• INFORMATION GIVEN
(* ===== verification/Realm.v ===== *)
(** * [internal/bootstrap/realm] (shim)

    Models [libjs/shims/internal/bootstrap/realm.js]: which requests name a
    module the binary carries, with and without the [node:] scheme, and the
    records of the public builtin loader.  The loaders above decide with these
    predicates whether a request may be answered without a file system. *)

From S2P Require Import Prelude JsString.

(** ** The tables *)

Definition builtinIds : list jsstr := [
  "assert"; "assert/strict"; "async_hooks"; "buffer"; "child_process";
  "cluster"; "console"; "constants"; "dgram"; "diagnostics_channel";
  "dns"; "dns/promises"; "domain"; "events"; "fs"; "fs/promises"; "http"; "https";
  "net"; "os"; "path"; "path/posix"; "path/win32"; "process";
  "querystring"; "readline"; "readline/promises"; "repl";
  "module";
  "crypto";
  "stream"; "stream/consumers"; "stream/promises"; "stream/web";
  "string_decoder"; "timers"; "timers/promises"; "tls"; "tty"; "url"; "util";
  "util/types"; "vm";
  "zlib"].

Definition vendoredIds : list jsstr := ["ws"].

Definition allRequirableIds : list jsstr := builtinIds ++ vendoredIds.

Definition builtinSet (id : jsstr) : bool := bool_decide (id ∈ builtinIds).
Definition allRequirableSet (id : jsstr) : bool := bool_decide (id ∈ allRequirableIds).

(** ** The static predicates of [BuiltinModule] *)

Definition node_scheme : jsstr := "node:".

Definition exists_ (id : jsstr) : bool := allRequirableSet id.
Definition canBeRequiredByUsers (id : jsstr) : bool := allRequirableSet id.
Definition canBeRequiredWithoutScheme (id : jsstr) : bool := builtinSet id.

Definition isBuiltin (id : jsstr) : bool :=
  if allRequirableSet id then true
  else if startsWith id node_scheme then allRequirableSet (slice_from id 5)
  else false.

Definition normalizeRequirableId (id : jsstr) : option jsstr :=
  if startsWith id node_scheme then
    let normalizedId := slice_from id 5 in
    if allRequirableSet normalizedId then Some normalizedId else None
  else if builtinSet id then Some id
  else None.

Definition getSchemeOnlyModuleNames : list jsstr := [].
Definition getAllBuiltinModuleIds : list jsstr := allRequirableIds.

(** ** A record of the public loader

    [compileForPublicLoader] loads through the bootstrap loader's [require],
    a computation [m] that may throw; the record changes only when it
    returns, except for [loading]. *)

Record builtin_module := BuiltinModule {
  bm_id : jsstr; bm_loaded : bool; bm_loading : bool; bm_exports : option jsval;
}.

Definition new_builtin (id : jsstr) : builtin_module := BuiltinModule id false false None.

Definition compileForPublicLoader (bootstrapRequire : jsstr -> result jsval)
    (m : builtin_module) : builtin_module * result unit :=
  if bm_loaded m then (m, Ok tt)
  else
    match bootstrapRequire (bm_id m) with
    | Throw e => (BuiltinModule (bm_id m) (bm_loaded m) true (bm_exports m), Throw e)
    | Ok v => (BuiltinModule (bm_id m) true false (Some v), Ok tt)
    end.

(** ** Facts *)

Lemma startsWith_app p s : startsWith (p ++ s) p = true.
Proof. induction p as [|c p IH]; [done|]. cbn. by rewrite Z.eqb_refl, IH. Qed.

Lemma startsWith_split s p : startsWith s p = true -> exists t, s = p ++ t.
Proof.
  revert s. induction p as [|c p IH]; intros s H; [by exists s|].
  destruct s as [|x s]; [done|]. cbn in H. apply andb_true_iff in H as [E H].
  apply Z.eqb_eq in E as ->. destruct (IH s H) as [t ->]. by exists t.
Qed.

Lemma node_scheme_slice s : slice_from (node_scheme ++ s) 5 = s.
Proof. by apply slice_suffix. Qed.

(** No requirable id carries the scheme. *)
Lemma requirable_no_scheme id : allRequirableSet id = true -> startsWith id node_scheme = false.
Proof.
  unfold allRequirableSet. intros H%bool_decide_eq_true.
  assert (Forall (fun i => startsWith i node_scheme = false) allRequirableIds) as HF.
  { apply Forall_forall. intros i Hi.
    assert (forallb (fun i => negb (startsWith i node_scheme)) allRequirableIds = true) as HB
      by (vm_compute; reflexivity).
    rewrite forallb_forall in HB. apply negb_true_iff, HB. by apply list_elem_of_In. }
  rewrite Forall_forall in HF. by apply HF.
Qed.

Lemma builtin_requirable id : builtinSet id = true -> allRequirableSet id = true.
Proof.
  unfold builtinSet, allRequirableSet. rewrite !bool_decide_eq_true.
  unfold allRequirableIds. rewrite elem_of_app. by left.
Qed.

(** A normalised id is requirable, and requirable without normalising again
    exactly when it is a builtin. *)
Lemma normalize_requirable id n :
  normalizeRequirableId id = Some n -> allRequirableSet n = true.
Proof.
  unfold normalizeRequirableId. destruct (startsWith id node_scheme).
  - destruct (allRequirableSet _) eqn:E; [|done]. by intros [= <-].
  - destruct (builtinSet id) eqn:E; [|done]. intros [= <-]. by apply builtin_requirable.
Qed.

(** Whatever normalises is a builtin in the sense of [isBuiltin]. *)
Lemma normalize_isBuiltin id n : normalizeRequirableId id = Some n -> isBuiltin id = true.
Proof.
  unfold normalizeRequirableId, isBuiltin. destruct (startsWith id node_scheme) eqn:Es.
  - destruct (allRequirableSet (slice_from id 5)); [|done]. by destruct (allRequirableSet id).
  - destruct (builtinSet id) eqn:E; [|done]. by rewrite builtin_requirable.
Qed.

• EXERCISE GOAL
With the line that contains "normalizeRequirableId id = Some n -> allRequirableSet" as the start, output every line through the end of the entries exactly. Add no other lines.

• SOLUTION TO THIS EXERCISE
  normalizeRequirableId id = Some n -> allRequirableSet n = true.
Proof.
  unfold normalizeRequirableId. destruct (startsWith id node_scheme).
  - destruct (allRequirableSet _) eqn:E; [|done]. by intros [= <-].
  - destruct (builtinSet id) eqn:E; [|done]. intros [= <-]. by apply builtin_requirable.
Qed.

(** Whatever normalises is a builtin in the sense of [isBuiltin]. *)
Lemma normalize_isBuiltin id n : normalizeRequirableId id = Some n -> isBuiltin id = true.
Proof.
  unfold normalizeRequirableId, isBuiltin. destruct (startsWith id node_scheme) eqn:Es.
  - destruct (allRequirableSet (slice_from id 5)); [|done]. by destruct (allRequirableSet id).
  - destruct (builtinSet id) eqn:E; [|done]. by rewrite builtin_requirable.
Qed.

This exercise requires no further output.